Research Project
10186102
Recombinant DNA technology plays an integral role in virtually every research program using the C. elegans model to dissect conserved biological mechanisms that mediate many aspects of human biology in health and disease. While the development of CRISPR technology has revolutionized the ability of scientists to make small modification of the genome, creating transgenic animals that contain large multi-kilobase inserts remains laborious. These types of transgenic animals are required for many critical aspects of dissecting cellular mechanisms including to express genes in specific cell types, to tag and visualize sub-cellular components, to monitor concentrations of signaling molecules using genetically encoded sensors, and to perturb cellular functions using RNA interference and selective protein degradation technologies.
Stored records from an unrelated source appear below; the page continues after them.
(* ===== verification/StreamSocket.v ===== *)
(** Reading and writing messages on a stream socket.

    Models impl/mprpc/transport/asio_helper/stream_socket_helper.h. Everything runs on one
    strand, so the helper is a state machine: each posted function and each completion
    handler is a step, given what the socket answers in it (the bytes read, the values of
    [available()], the error code), and produces the calls it makes. *)

From S2P Require Import Prelude Errors StreamParser Compressor.

(** What asio reports. *)
Inductive asio_error : Type :=
| asio_operation_aborted
| asio_eof
| asio_other (what : string).

Definition handler : Type := positive.

(** The calls that leave the helper: invocations of the handlers of the user and operations
    started on the socket. *)
Inductive action : Type :=
| call_read_handler (h : handler) (err : error_info) (data : message_data)
| call_write_handler (h : handler) (err : error_info)
| async_read_some (size : Z)
| async_write_bytes (data : message_data).

Section socket.
Context {P C : Type} `{StreamingParser P, StreamingCompressor C}.

(** The read in progress, with the size of its buffer, is the completion handler that asio
    holds. *)
Record stream_socket := mk_stream_socket {
  parser_ : P;
  compressor_ : C;
  writing_queue_ : list (message_data * handler);
  reading : option (handler * Z);
}.

(** Configuration, and what invoking a handler raises. *)
Context (streaming_min_buf_size : Z).
Context (read_raises : handler → error_info → message_data → option exn).
Context (write_raises : handler → error_info → option exn).

(** The state after a step, the calls made, and the exception that left it. *)
Definition step_answer : Type := stream_socket * list action * option exn.

Definition set_parser (s : stream_socket) (p : P) : stream_socket :=
  mk_stream_socket p (compressor_ s) (writing_queue_ s) (reading s).
Definition set_reading (s : stream_socket) (r : option (handler * Z)) : stream_socket :=
  mk_stream_socket (parser_ s) (compressor_ s) (writing_queue_ s) r.
Definition set_queue (s : stream_socket) (q : list (message_data * handler)) : stream_socket :=
  mk_stream_socket (parser_ s) (compressor_ s) q (reading s).
Definition set_compressor (s : stream_socket) (c : C) : stream_socket :=
  mk_stream_socket (parser_ s) c (writing_queue_ s) (reading s).

(** The constructor, with its null checks. *)
Definition construct (comp : option C) (parser : option P) : result stream_socket :=
  outcome_bind (require_nonull comp (Some "comp") (Some "stream_socket_helper")) (λ c,
  outcome_bind (require_nonull parser (Some "parser") (Some "stream_socket_helper")) (λ p,
  outcome_bind (init_compressor c) (λ c', Ok (mk_stream_socket p c' [] None)))).

(** ** Reading *)

(** [available] is what [socket_.available()] returns or throws. *)
Definition do_read_bytes (s : stream_socket) (h : handler) (available : result Z) :
    option step_answer :=
  match available with
  | Throw e => Some (s, [], Some e)
  | Ok available =>
      let buf_size := Z.max streaming_min_buf_size available in
      match prepare_buffer (parser_ s) buf_size with
      | None => None
      | Some (Ok p) =>
          Some (set_reading (set_parser s p) (Some (h, buf_size)), [async_read_some buf_size], None)
      | Some (Throw e) => Some (s, [], Some e)
      end
  end.

(** [parse_next]: the answer, the calls and the exception that leaves it. The handler runs
    inside the [try], so an [mprpc::exception] it throws makes it run again. *)
Definition parse_next_message (s : stream_socket) (h : handler) (num_bytes : Z) :
    option (stream_socket * list action * result bool) :=
  let report s acts info :=
    (s, acts ++ [call_read_handler h info None],
     match read_raises h info None with None => Ok true | Some e => Throw e end) in
  match parse_next (parser_ s) num_bytes with
  | None => None
  | Some (Ok true, p) =>
      match get p with
      | None => None
      | Some (message, p') =>
          let s' := set_parser s p' in
          let acts := [call_read_handler h error_info_ops.no_error message] in
          Some (match read_raises h error_info_ops.no_error message with
                | None => (s', acts, Ok true)
                | Some (mprpc_exception info) => report s' acts info
                | Some e => (s', acts, Throw e)
                end)
      end
  | Some (Ok false, p) => Some (set_parser s p, [], Ok false)
  | Some (Throw (mprpc_exception info), p) => Some (report (set_parser s p) [] info)
  | Some (Throw e, p) => Some (set_parser s p, [], Throw e)
  end.

(** [if (parse_next(...)) return; ... do_read_bytes(handler);] *)
Definition parse_or_read (s : stream_socket) (h : handler) (num_bytes : Z) (available : result Z) :
    option step_answer :=
  match parse_next_message s h num_bytes with
  | None => None
  | Some (s', acts, Ok true) => Some (s', acts, None)
  | Some (s', acts, Throw e) => Some (s', acts, Some e)
  | Some (s', acts, Ok false) =>
      match do_read_bytes s' h available with
      | None => None
      | Some (s'', acts', e) => Some (s'', acts ++ acts', e)
      end
  end.

(** [async_read], posted to the strand, calls [do_read_message]. *)
Definition do_read_message (s : stream_socket) (h : handler) (available : result Z) :
    option step_answer :=
  parse_or_read s h 0 available.

(** [on_read_bytes] with an error. *)
Definition on_read_error (s : stream_socket) (h : handler) (err : asio_error) : step_answer :=
  let call info :=
    (s, [call_read_handler h info None], read_raises h info None) in
  match err with
  | asio_operation_aborted => (s, [], None)
  | asio_eof => call (error_info_ops.make error_code.eof "connection closed")
  | asio_other what => call (error_info_ops.make error_code.failed_to_read what)
  end.

(** [on_read_bytes] after the bytes were put into the buffer: [available0] is the answer of
    [available()] here, [available1] that in [do_read_bytes]. *)
Definition on_read_bytes (s : stream_socket) (h : handler) (bytes : list byte)
    (available0 available1 : result Z) : option step_answer :=
  let s := set_parser s (buffer_write (parser_ s) bytes) in
  let num_bytes := Z.of_nat (length bytes) in
  match available0 with
  | Throw e => Some (s, [], Some e)
  | Ok available0 =>
      if available0 =? 0 then parse_or_read s h num_bytes available1
      else do_read_bytes (set_parser s (consumed (parser_ s) num_bytes)) h available1
  end.

(** ** Writing *)

Definition do_write (s : stream_socket) : step_answer :=
  match writing_queue_ s with
  | [] => (s, [], None)
  | (data, _) :: _ =>
      match compress (compressor_ s) data with
      | Ok (bytes, c) => (set_compressor s c, [async_write_bytes bytes], None)
      | Throw e => (s, [], Some e)
      end
  end.

Definition add_message_to_write (s : stream_socket) (data : message_data) (h : handler) :
    step_answer :=
  let start_writing := match writing_queue_ s with [] => true | _ => false end in
  let s := set_queue s (writing_queue_ s ++ [(data, h)]) in
  if start_writing then do_write s else (s, [], None).

(** [on_write]; [None] is an access to the front of an empty queue. *)
Definition on_write (s : stream_socket) (err : option asio_error) : option step_answer :=
  match err with
  | Some asio_operation_aborted => Some (s, [], None)
  | _ =>
      match writing_queue_ s with
      | [] => None
      | (_, h) :: q =>
          match err with
          | Some e =>
              let what := match e with asio_other w => w | _ => "End of file" end in
              let info := error_info_ops.make error_code.failed_to_write what in
              Some (s, [call_write_handler h info], write_raises h info)
          | None =>
              let acts := [call_write_handler h error_info_ops.no_error] in
              match write_raises h error_info_ops.no_error with
              | Some e => Some (s, acts, Some e)
              | None =>
                  let s := set_queue s q in
                  match q with
                  | [] => Some (s, acts, None)
                  | _ => let '(s', acts', e) := do_write s in Some (s', acts ++ acts', e)
                  end
              end
          end
      end
  end.
End socket.
Arguments stream_socket : clear implicits.
#[global] Arguments do_read_bytes : simpl never.

(** ** Delivery of messages *)

(** What happens to a reading socket: [async_read] is posted, or a read completes; the socket
    is open, so [available()] does not throw. *)
Inductive read_input : Type :=
| in_async_read (h : handler) (available : Z)
| in_bytes (bytes : list byte) (available0 available1 : Z).

Definition input_bytes (i : read_input) : list byte :=
  match i with in_async_read _ _ => [] | in_bytes bytes _ _ => bytes end.

(** The messages that read handlers received. *)
Definition delivered (acts : list action) : list (list byte) :=
  omap (λ a, match a with call_read_handler _ None (Some m) => Some m | _ => None end) acts.

Lemma delivered_app a b : delivered (a ++ b) = delivered a ++ delivered b.
Proof. apply omap_app. Qed.

Section delivery.
Context {P C : Type} `{StreamingParserSpec P, StreamingCompressor C}.
Context (min_buf : Z) (Hmin : 0 < min_buf).

(** Handlers that do not raise. *)
Definition quiet (_ : handler) (_ : error_info) (_ : message_data) : option exn := None.

Definition read_step (s : stream_socket P C) (i : read_input) : option step_answer :=
  match i with
  | in_async_read h available => do_read_message min_buf quiet s h (Ok available)
  | in_bytes bytes available0 available1 =>
      match reading s with
      | Some (h, _) =>
          on_read_bytes min_buf quiet (set_reading s None) h bytes (Ok available0) (Ok available1)
      | None => None
      end
  end.

(** One read at a time; a read completes with at most as many bytes as its buffer has; the
    bytes in memory can be counted in a [size_t]. *)
Definition valid_input (s : stream_socket P C) (received : list byte) (i : read_input) : Prop :=
  match i with
  | in_async_read _ available =>
      reading s = None ∧ Z.of_nat (length received) + Z.max min_buf available ≤ size_max
  | in_bytes bytes _ available1 =>
      (∃ h size, reading s = Some (h, size) ∧ Z.of_nat (length bytes) ≤ size) ∧
      Z.of_nat (length (received ++ bytes)) + Z.max min_buf available1 ≤ size_max
  end.

(** The histories of a reading socket: the bytes it received and the messages it
    delivered. *)
Inductive history : stream_socket P C → list byte → list (list byte) → Prop :=
| history_new c p room :
    represents p [] room → history (mk_stream_socket p c [] None) [] []
| history_step s received dl i s' acts :
    history s received dl → valid_input s received i →
    read_step s i = Some (s', acts, None) →
    history s' (received ++ input_bytes i) (dl ++ delivered acts).

(** Everything received is delivered or still unparsed in the buffer. *)
Definition accounts (received : list byte) (dl : list (list byte)) (data : list byte) : Prop :=
  split received = (let '(ms, r, e) := split data in (dl ++ ms, r, e)) ∧
  (length data ≤ length received)%nat.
I have recently developed a novel recombinase-mediated cassette exchange approach for C. elegans that increases the frequency of transgenesis about five-fold over current techniques. Furthermore, I used this novel technology to develop four bipartite reporter systems for use in nematodes to facilitate robust expression of transgenic tools. While the novel approach is a significant improvement over current approaches, it remains greater than an order of magnitude less efficient than CRISPR technology. Insights made during the development of the technique point to critical limitations that this grant aims to overcome to further increase the efficiency of the approach. Furthermore, the new approach comes with significant limitations due to the use of Flp and Cre recombinases. This grant also proposes further technological development of the approach to overcome these limitations. Successful implementation of the proposed work would have extreme impact on the C. elegans research community by greatly facilitating transgene development removing this common bottleneck for many research programs.